From the current COVID-19 pandemic to Romaine lettuce recalls, pathogens make the news when there are outbreaks, but researchers are always studying these disease-causing microorganisms and rely upon a variety of cell-based and animal models to do so. In this course, students will explore the basics of bacterial pathogenesis, the models that scientists use to learn about pathogens, and the benefits, limitations, and ethics associated with these models. As students explore these topics week by week, they will also learn to read and understand primary literature as we work through relevant sections of a representative primary research article in class. By the end of the course, students will be equipped to present a primary research article of their choice, addressing the topics covered in the course.

Student Feedback

Random responses from students who were asked if they would recommend the seminar to other students:

  • "I definitely would. It piqued my interest in marine life. The lecturer was instrumental in doing that."
  • "Yes, it’s a great foundation-builder in biological research skills!"
  • "Yes. This course helped me feel less intimidated by scientific papers, introduced me to a variety of topics, and helped me understand the general format of scientific papers required by different journals."
  • "Yes I would recommend the course, it was very informative and would especially benefit anyone with an interest in botany or pharmaceuticals."

"I would definitely recommend this course to others. Not only did it help me understand some medical issues seniors have to face, it also helped me understand the economics of the US healthcare system. This class also exposed me to concepts I have never touched upon and it was interesting."

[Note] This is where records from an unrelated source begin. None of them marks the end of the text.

Lemma first_unit_map (f : Row -> Row) (l : list Row) :
  (forall r, unit_ (f r) = unit_ r) -> first_unit (map f l) = first_unit l.
Proof.
  intros Hf. induction l as [| r rest IH]; simpl; [reflexivity |].
  rewrite Hf, IH. reflexivity.
Qed.

(** The groups, their counts and their units do not depend on the values. *)
Lemma summarise_groups (l : list Row) :
  map group_of (summarise (map (fun r => set_value r (round2_opt (value r))) l)) =
  map group_of (summarise l).
Proof.
  unfold summarise, groupby.
  assert (Hk : map summary_key
                 (map (fun r => set_value r (round2_opt (value r))) l) =
               map summary_key l).
  { rewrite map_map. reflexivity. }
  rewrite Hk, !map_map. apply map_ext. intros k. unfold group_of. cbn [sum_key num_meters sum_unit].
  rewrite filter_map_commute.
  rewrite length_map, first_unit_map by reflexivity. reflexivity.
Qed.

Lemma summary_group_row (y m : Z) (x : Summary) :
  summary_group (summary_row y m x) = group_of x.
Proof.
  unfold summary_group, group_of, summary_row, key_of_summary_row.
  destruct (sum_key x) as [[c k] d]. reflexivity.
Qed.

(** X3: for a year and a month that sqlite3 binds, a frame that is
    committable for the period is committed whatever the database held.
    Reading the period back gives the available records in order, each
    with every column but the value as it was; when the values are written
    in hundredths the rounding changes nothing and the records are read
    back exactly.  The period's summaries have the groups, counts and units
    of the available records, and the ratio report of the period does not
    depend on what the database held before. *)
Theorem upsert_then_load (df : DataFrame) (y m : Z) (st : db) :
  sqlite_integer y -> sqlite_integer m -> y <> 0 -> m <> 0 ->
  committable df y m ->
  fst (save_to_database df y m st) = Ok tt /\
  Forall2 (fun r d => exists v, d = detail_row r v)
    (filter data_available df) (load_metering_data (upsert y m df st) y m) /\
  ((forall r, In r df -> data_available r = true -> in_hundredths (value r)) ->
   load_metering_data (upsert y m df st) y m =
     detail_rows (filter data_available df)) /\
  map summary_group
    (filter (in_period_s y m) (monthly_summaries (upsert y m df st))) =
    map group_of (summarise (filter data_available df)) /\
  (forall st',
     calculate_ratios (upsert y m df st) y m =
     calculate_ratios (upsert y m df st') y m).
Proof.
  intros _ _ Hy0 Hm0 (Hne & Hper & Hnd & Hfun).
  destruct (with_data_fields df) as (Hkeys & Hskeys & Hlen).
  assert (Hrows : forall r, In r (with_data df) ->
            year r = y /\ month r = m /\ value r <> None).
  { intros r Hr. apply In_with_data in Hr as (r0 & Hr0 & Ha & ->).
    destruct (Hper r0 Hr0 Ha) as (H1 & H2 & H3). simpl.
    repeat split; auto. destruct (value r0); [discriminate | congruence]. }
  assert (Hmd : forall st0,
            insert_all_metering (delete_metering y m (metering_data st0))
              (with_data df) =
            Ok (delete_metering y m (metering_data st0) ++
                detail_rows (with_data df))%list).
  { intros st0. apply insert_all_metering_ok.
    - intros r Hr. apply (Hrows r Hr).
    - rewrite Hkeys.
      apply (NoDup_map_inv (fun k : Z * Z * string * string =>
                              (snd (fst k), snd k))).
      rewrite map_map. exact Hnd.
    - intros r d Hr Hd Heq. apply In_delete_metering in Hd.
      destruct (Hrows r Hr) as (H1 & H2 & _).
      unfold key_m, row_key in Heq. inversion Heq as [[E1 E2 E3 E4]].
      unfold in_period_m in Hd. rewrite E1, E2, H1, H2, !Z.eqb_refl in Hd.
      discriminate. }
  destruct (summarise_keys (with_data df)) as (_ & Hsnd & Hsrc).
  assert (Hms : forall st0,
            insert_all_summaries y m
              (delete_summaries y m (monthly_summaries st0))
              (summarise (with_data df)) =
            Ok (delete_summaries y m (monthly_summaries st0) ++
                map (summary_row y m) (summarise (with_data df)))%list).
  { intros st0. apply insert_all_summaries_ok.
    - assert (Hmap : map (fun x => key_s (summary_row y m x))
                       (summarise (with_data df)) =
                     map (fun k : key3 => (y, m, fst (fst k)))
                       (map sum_key (summarise (with_data df)))).
      { rewrite map_map. apply map_ext. intros x. apply key_s_summary_row. }
      rewrite Hmap. clear Hmap.
      apply NoDup_map_NoDup_ForallPairs; [| exact Hsnd].
      intros k1 k2 Hk1 Hk2 Heq.
      destruct (Hsrc k1 Hk1) as (r1 & Hr1 & <-).
      destruct (Hsrc k2 Hk2) as (r2 & Hr2 & <-).
      apply In_with_data in Hr1 as (a1 & Ha1 & Hav1 & ->).
      apply In_with_data in Hr2 as (a2 & Ha2 & Hav2 & ->).
      unfold summary_key in *. simpl in *.
      inversion Heq as [Hc].
      destruct (Hfun a1 a2 Ha1 Ha2 Hav1 Hav2 Hc) as [-> ->].
      rewrite Hc. reflexivity.
    - intros x s _ Hs. apply not_in_period_key_s.
      apply (In_delete_summaries _ _ _ _ Hs). }
  assert (Hsave : forall st0,
            save_to_database df y m st0 =
            (Ok tt, mk_db (delete_metering y m (metering_data st0) ++
                           detail_rows (with_data df))
                          (delete_summaries y m (monthly_summaries st0) ++
                           map (summary_row y m) (summarise (with_data df))))).
  { intros st0. unfold save_to_database, replace_period.
    rewrite Hmd. cbn [bind]. rewrite Hms. cbn [bind].
    destruct (with_data df) as [| r rest] eqn:Hd; [| reflexivity].
    exfalso. apply Hne. apply length_zero_iff_nil. rewrite <- Hlen.
    reflexivity. }
  assert (Hload : forall st0,
            load_metering_data (upsert y m df st0) y m =
            detail_rows (with_data df)).
  { intros st0. unfold upsert. rewrite Hsave. cbn [snd].
    unfold load_metering_data.
    assert (Hb : negb (y =? 0) && negb (m =? 0) = true).
    { apply andb_true_iff.
      split; apply negb_true_iff; apply Z.eqb_neq; assumption. }
    rewrite Hb. cbn [metering_data]. rewrite filter_app.
    rewrite (filter_nothing _ (delete_metering _ _ _))
      by (intros d Hd; apply (In_delete_metering _ _ _ _ Hd)).
    apply filter_everything. intros d Hd. unfold detail_rows in Hd.
    apply in_flat_map in Hd as (r & Hr & Hd).
    destruct (Hrows r Hr) as (H1 & H2 & _).
    destruct (value r); [| destruct Hd].
    destruct Hd as [<- | []]. unfold in_period_m, detail_row. simpl.
    rewrite H1, H2, !Z.eqb_refl. reflexivity. }
  split; [rewrite Hsave; reflexivity |].
  split; [| split; [| split]].
  - rewrite Hload. unfold with_data. apply detail_rows_rounded.
    intros r Hr. apply filter_In in Hr as [Hr Ha]. apply (Hper r Hr Ha).
  - intros Hh. rewrite Hload. unfold with_data. apply detail_rows_hundredths.
    intros r Hr. apply filter_In in Hr as [Hr Ha]. apply (Hh r Hr Ha).
  - unfold upsert. rewrite Hsave. cbn [snd monthly_summaries].
    rewrite filter_app.
    rewrite (filter_nothing _ (delete_summaries _ _ _))
      by (intros s Hs; apply (In_delete_summaries _ _ _ _ Hs)).
    rewrite (filter_everything (in_period_s y m)
               (map (summary_row y m) (summarise (with_data df))))
      by (intros s Hs; apply in_map_iff in Hs as (x & <- & _);
          apply summary_row_period).
    cbn [app]. rewrite map_map.
    rewrite (map_ext _ group_of (summary_group_row y m)).
    unfold with_data. apply summarise_groups.
  - intros st'. unfold calculate_ratios. rewrite !Hload. reflexivity.
Qed.


Lemma insert_all_metering_missing_value (rows : list Row) (r : Row) :
  In r rows -> value r = None ->
  forall t, exists e, insert_all_metering t rows = Raise e.
Proof.
  induction rows as [| r0 rest IH]; intros Hin Hv t; [destruct Hin |].
  simpl. destruct (insert_metering t r0) as [t1 |] eqn:Hi; cbn [bind]; [| eauto].
  destruct Hin as [-> | Hin].
  - unfold insert_metering in Hi. rewrite Hv in Hi. discriminate.
  - apply (IH Hin Hv).
Qed.

Lemma insert_all_metering_app (l1 l2 : list Row) :
  forall t,
    insert_all_metering t (l1 ++ l2) =
    bind (insert_all_metering t l1) (fun t' => insert_all_metering t' l2).
Proof.
  induction l1 as [| r rest IH]; intros t; simpl; [reflexivity |].
  destruct (insert_metering t r) as [t1 |]; cbn [bind]; [apply IH | reflexivity].
Qed.

Lemma insert_all_metering_duplicate (l1 l2 l3 : list Row) (r1 r2 : Row) :
  row_key r1 = row_key r2 ->
  forall t, exists e,
    insert_all_metering t (l1 ++ r1 :: l2 ++ r2 :: l3) = Raise e.
Proof.
  intros Hk t. rewrite insert_all_metering_app.
  destruct (insert_all_metering t l1) as [t1 |]; cbn [bind]; [| eauto].
  simpl. destruct (insert_metering t1 r1) as [t2 |] eqn:Hi; cbn [bind]; [| eauto].
  unfold insert_metering in Hi.
  destruct (value r1) as [v1 |]; [| discriminate].
  destruct (existsb (same_key_m (detail_row r1 v1)) t1); [discriminate |].
  inversion Hi; subst t2.
  destruct (value r2) as [v2 |] eqn:Hv2.
  - apply (insert_all_metering_conflict _ _ r2 v2).
    + apply in_or_app. right. now left.
    + assumption.
    + rewrite existsb_app. simpl.
      assert (E : same_key_m (detail_row r2 v2) (detail_row r1 v1) = true).
      { apply same_key_m_iff. rewrite !key_m_detail_row. congruence. }
      rewrite E. apply orb_true_iff. right. reflexivity.
  - apply (insert_all_metering_missing_value _ r2).
    + apply in_or_app. right. now left.
    + assumption.
Qed.

(** X4: an available record without a value, or two available records
    with the same year, month, meter and code, make the upsert raise; the
    database is rolled back to what it was. *)
Theorem upsert_rejects_bad_records (df : DataFrame) (y m : Z) (st : db) :
  (exists r, In r df /\ data_available r = true /\ value r = None) \/
  (exists l1 r1 l2 r2 l3,
     filter data_available df = (l1 ++ r1 :: l2 ++ r2 :: l3)%list /\
     row_key r1 = row_key r2) ->
  exists e, save_to_database df y m st = (Raise e, st).
Proof.
  intros H.
  assert (Hins : with_data df <> [] /\
            forall t, exists e, insert_all_metering t (with_data df) = Raise e).
  { destruct H as [(r & Hr & Ha & Hv) | (l1 & r1 & l2 & r2 & l3 & Hd & Hk)].
    - assert (Hin : In (set_value r (round2_opt (value r))) (with_data df)).
      { unfold with_data.
        apply (in_map (fun r => set_value r (round2_opt (value r)))).
        apply filter_In. auto. }
      split; [intros E; rewrite E in Hin; destruct Hin |].
      apply (insert_all_metering_missing_value _ _ Hin).
      simpl. rewrite Hv. reflexivity.
    - unfold with_data. rewrite Hd, map_app. simpl. rewrite map_app. simpl.
      split; [intros E; apply app_eq_nil in E as [_ E]; discriminate |].
      apply insert_all_metering_duplicate. exact Hk. }
  destruct Hins as [Hne Hins].
  destruct (Hins (delete_metering y m (metering_data st))) as [e He].
  exists e. unfold save_to_database, replace_period. rewrite He. cbn [bind].
  destruct (with_data df); [congruence | reflexivity].
Qed.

  • "It was good to study a variety of topics chosen by students who had an interest in them. An awesome idea for a course – combining both discussion of papers and practical laboratory skills."
  • "Yes, but only to those people who are serious about majoring in science and who want to improve their communication skills (i.e., as they present)."
  • "Yes. It’s a great experience in a wide range of areas/skills. I definitely would, it is a great way to learn a bit about microbiology. I really was not thinking about taking microbio but I think I will now."